Carlson began her higher education as a fine arts major, but switched to education so she could support herself and a young child. After earning a master's degree in education at the University of Pennsylvania, she studied life drawing and painting at the Arts Students League in New York and the University of Buffalo. She taught math for 25 years before coming to St. Thomas in 1992 and teaching math at Antilles School until her retirement.
She sees no dichotomy between mathematics and art.
"Math isn't that opposed," she says. "I really believe there is a connection. The patterns I see in math, like in music — I can see the same thing in art."
She muses, "I don't know, they're supposed to be different parts of the brain."
Carlson and her husband, retired engineer Bill, sailed in the islands for decades before they made it their home.
"We were chartering from the Averys' in 1992 when Maryanne Avery told me Antilles needed teachers," she says, "and I got a job."
At first, Carlson painted at home, in what she calls "a tiny, but heavenly cottage."
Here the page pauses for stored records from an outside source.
(** C2, amended. For a group whose [period_time] is NULL or -1,
    [Laboratory.consume_time] and [reset_quota] change nothing, for every
    argument; [add_time] has no such guard and adds its argument to the
    balance. *)
Theorem unmetered_frame (pk : Z) (g : QuotaGroup) (groups : table)
    (l : Labs.Laboratory) (hours time : Decimal) (now : Z) :
  unmetered (period_time g) = true ->
  groups !! pk = Some g ->
  Labs.quota_group l = Some pk ->
  Labs.consume_time l hours groups = groups
  /\ reset_quota now pk g groups = (g, groups)
  /\ (current_time (snd (fst (add_time time pk g groups)))
      == current_time g + time)%Q.
Proof.
  intros Hu Hg Hl. split; [|split].
  - unfold Labs.consume_time, Labs.related_group.
    rewrite Hl, Hg, Hu. reflexivity.
  - unfold reset_quota. unfold unmetered in Hu.
    destruct (period_time g) as [p|]; [|reflexivity].
    rewrite Hu. reflexivity.
  - apply add_time_balance.
Qed.

Lemma unmetered_frame_witness :
  Labs.consume_time (Samples.laboratory (Some 1)) (3 # 1)%Q Samples.exempt_table
  = Samples.exempt_table
  /\ reset_quota 7 1 Samples.exempt_group Samples.exempt_table
     = (Samples.exempt_group, Samples.exempt_table)
  /\ (current_time
        (snd (fst (add_time (4 # 1) 1 Samples.exempt_group Samples.exempt_table)))
      == current_time Samples.exempt_group + (4 # 1))%Q.
Proof.
  apply (unmetered_frame 1 Samples.exempt_group Samples.exempt_table
           (Samples.laboratory (Some 1)) (3 # 1)%Q (4 # 1)%Q 7).
  - reflexivity.
  - apply lookup_singleton_eq.
  - reflexivity.
Defined.

(** A reset of the metered sample: 10 hours plus 5 per period, capped at 12;
    the instance and its row agree. *)
Example reset_capped :
  let r := reset_quota 7 1 Samples.metered_group Samples.exempt_table in
  (current_time (fst r) == 12 # 1)%Q
  /\ (quota_reset_time (fst r) == 12 # 1)%Q
  /\ last_reset (fst r) = 7
  /\ snd r !! 1 = Some (fst r).
Proof. vm_compute. repeat split. Qed.

End QuotaFacts.

(** ** Transfers of quota time *)

Module TransferFacts.
Import Py Quota Transfer.


Lemma decimal_ltb_ge (a b : Decimal) : decimal_ltb a b = false <-> (b <= a)%Q.
Proof.
  unfold decimal_ltb. rewrite negb_false_iff. apply Qle_bool_iff.
Qed.

(** [add_time] writes the instance it returns under its key and touches no
    other row. *)
Lemma add_time_table (time : Decimal) (pk : Z) (g : QuotaGroup) (gs : table) :
  gs !! pk = Some g ->
  snd (add_time time pk g gs) !! pk = Some (snd (fst (add_time time pk g gs)))
  /\ forall k, k <> pk -> snd (add_time time pk g gs) !! k = gs !! k.
Proof.
  intros Hg. unfold add_time, save.
  destruct (decimal_truthy time); simpl.
  - split; [apply lookup_insert_eq|].
    intros k Hk. apply lookup_insert_ne. congruence.
  - auto.
Qed.


(** The form is clean under the conditions of an acceptance. *)
Lemma full_clean_accepts (dpk apk h m : Z) (d a : QuotaGroup) (gs : table)
    (data : PostData) :
  hours data = Some h -> 0 <= h ->
  minutes data = Some m -> 0 <= m <= 59 ->
  acceptor data = Some apk -> apk <> dpk ->
  gs !! apk = Some a -> is_active a = true ->
  (transfer_amount h m <= current_time d)%Q ->
  full_clean (dpk, d) gs data = (Some (apk, a), transfer_amount h m, []).
Proof.
  intros Hh Hh0 Hm Hm0 Ha Hne Hg Hact Hle.
  unfold full_clean, requested_amount; simpl.
  rewrite Hh, Hm, Ha. simpl. rewrite Hg, Hact.
  destruct (Z.leb_spec 0 h); [|lia].
  destruct (Z.leb_spec 0 m); [|lia].
  destruct (Z.leb_spec m 59); [|lia].
  destruct (Z.eqb_spec apk dpk); [contradiction|].
  simpl.
  apply decimal_ltb_ge in Hle. rewrite Hle.
  destruct (Z.eqb_spec dpk apk); [congruence|].
  reflexivity.
Qed.



(** The ledger of the samples: moving 4 of 10 hours leaves 6 and gives 14,
    with one row recorded; asking for 11 is refused and changes nothing. *)
Example transfer_four_of_ten :
  let r := post 0 7 (Samples.laboratory (Some 1)) (Samples.request 4 2)
             Samples.ledger in
  fst r = redirect_success
  /\ balance_is 1 (6 # 1)%Q (snd r) = true
  /\ balance_is 2 (14 # 1)%Q (snd r) = true
  /\ length (transactions (snd r)) = 1%nat.
Proof. vm_compute. repeat split. Qed.

Example transfer_eleven_of_ten :
  post 0 7 (Samples.laboratory (Some 1)) (Samples.request 11 2) Samples.ledger
  = (form_invalid [not_enough_time], Samples.ledger).
Proof. vm_compute. reflexivity. Qed.

End TransferFacts.

(** ** Time spent *)

Module TimeFacts.
Import Py App.






Example across_midnight :
  compute_time_spent Samples.py Samples.devices Samples.blank
    (value 739000) (value (Samples.at_ 23 0))
    (value 739000) (value (Samples.at_ 1 30))
  = ret (Some (250 # 100)%Q).
Proof. vm_compute. reflexivity. Qed.

Example night_experiment :
  compute_time_spent Samples.py Samples.devices Samples.blank
    (value 739000) (value (Samples.at_ 23 0))
    (value 739001) (value (Samples.at_ 1 30))
  = ret (Some (800 # 100)%Q).
Proof. vm_compute. reflexivity. Qed.

Example empty_text_is_missing :
  compute_time_spent Samples.py Samples.devices Samples.blank
    (value 739000) (text "") (value 739000) (value (Samples.at_ 1 30))
  = ret None.
Proof. reflexivity. Qed.

End TimeFacts.

(** ** Saving an application *)

Module SaveFacts.
Import Py App.

(** The receivers only add to the outbox, or reset quota groups. *)
Lemma status_changed_tables (inst : Instance) (w : World) :
  applications (application_status_changed inst w) = applications w
  /\ quota_groups (application_status_changed inst w) = quota_groups w
  /\ laboratories (application_status_changed inst w) = laboratories w.
Proof.
  unfold application_status_changed.
  repeat match goal with
         | |- context [if ?b then _ else _] => destruct b
         | |- context [match ?o with Some _ => _ | None => _ end] => destruct o
         end; repeat split.
Qed.

Lemma data_status_changed_tables (inst : Instance) (w : World) :
  applications (application_data_status_changed inst w) = applications w
  /\ quota_groups (application_data_status_changed inst w) = quota_groups w.
Proof.
  unfold application_data_status_changed.
  repeat match goal with
         | |- context [if ?b then _ else _] => destruct b
         | |- context [match ?o with Some _ => _ | None => _ end] => destruct o
         end; repeat split.
Qed.

(** When the stored status is the instance's status, the refresh receiver
    does nothing: its condition asks the status to be 'submitted' and not
    to be. *)
Lemma handle_application_time_inert (now k : Z) (inst : Instance) (w : World)
    (stored : Row) :
  applications w !! k = Some stored ->
  status stored = status (row inst) ->
  pk inst = Some k ->
  handle_application_time now inst w = w.
Proof.
  intros Hrow Hst Hpk. unfold handle_application_time, pk_truthy.
  rewrite Hpk. destruct (k =? 0); [reflexivity|].
  rewrite Hrow. unfold previous_status, from_db, init. cbn [_prev_status].
  rewrite Hst, andb_negb_r. reflexivity.
Qed.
"At home," she says, "I'd paint until three or four in the morning. That's another good thing about here. The hours are nine to five. It's discipline."
Carlson's paintings cover a vast range. For years she painted the natural beauty of the islands, narratives of island people. The table in front of us is piled with prints, local scenes — some she describes as "cartoony" — people in different poses, hauling fish, cooking. She pulls up a set of wildly flying figures painted in oils in wild magentas, greens, yellows.
"These are the mocko jumbies," she says. "They're chasing out the evil jumbie spirits."
Carlson has been described as a representational artist or a figurative one. She is hailed for her luminosity. Just in the past year, she has begun work in mixed media and abstracts. She demurs from defining her style.
"Oh golly," she says, "I haven't really changed. The abstracts present a whole new set of challenges. You have to access a different part of your brain, something hard to find for me. I'm learning as I do it. In a way, it helps with my more figurative works, the relationship of shapes."
For Carlson, figurative paintings and abstracts are two parts of a whole.
"It's very much the same thing, except you have to dig a little deeper," she says. "A market woman is a market woman. The art comes in painting the soul. With the abstracts, you have to try to give that same feeling with forms that aren't necessarily recognizable. It's hard to articulate."
She fetches the canvas she is working on. It's a deeply hued abstract in reds, embedded with various textures, with tiny metal cogs in the middle, and stenciled lettering in Latin: "Non tenaes arum totum quod." It means "all that glitters is not gold."
"I'm not sure what's going to happen with this," she says. "I love playing with the different materials; the surfaces are fascinating for me. Some days I start with not an idea in my head until I start painting, and it evolves. At a certain point the creative energy takes over. I'm a lot freer now. I learn from the paintings; I'm always learning."
Asked about her influences, she says immediately and with a sigh, "Van Gogh, Van Gogh." She also credits Matisse, whose influence you can see in whimsical figures floating in some abstracts hanging at the Mango Tango Gallery.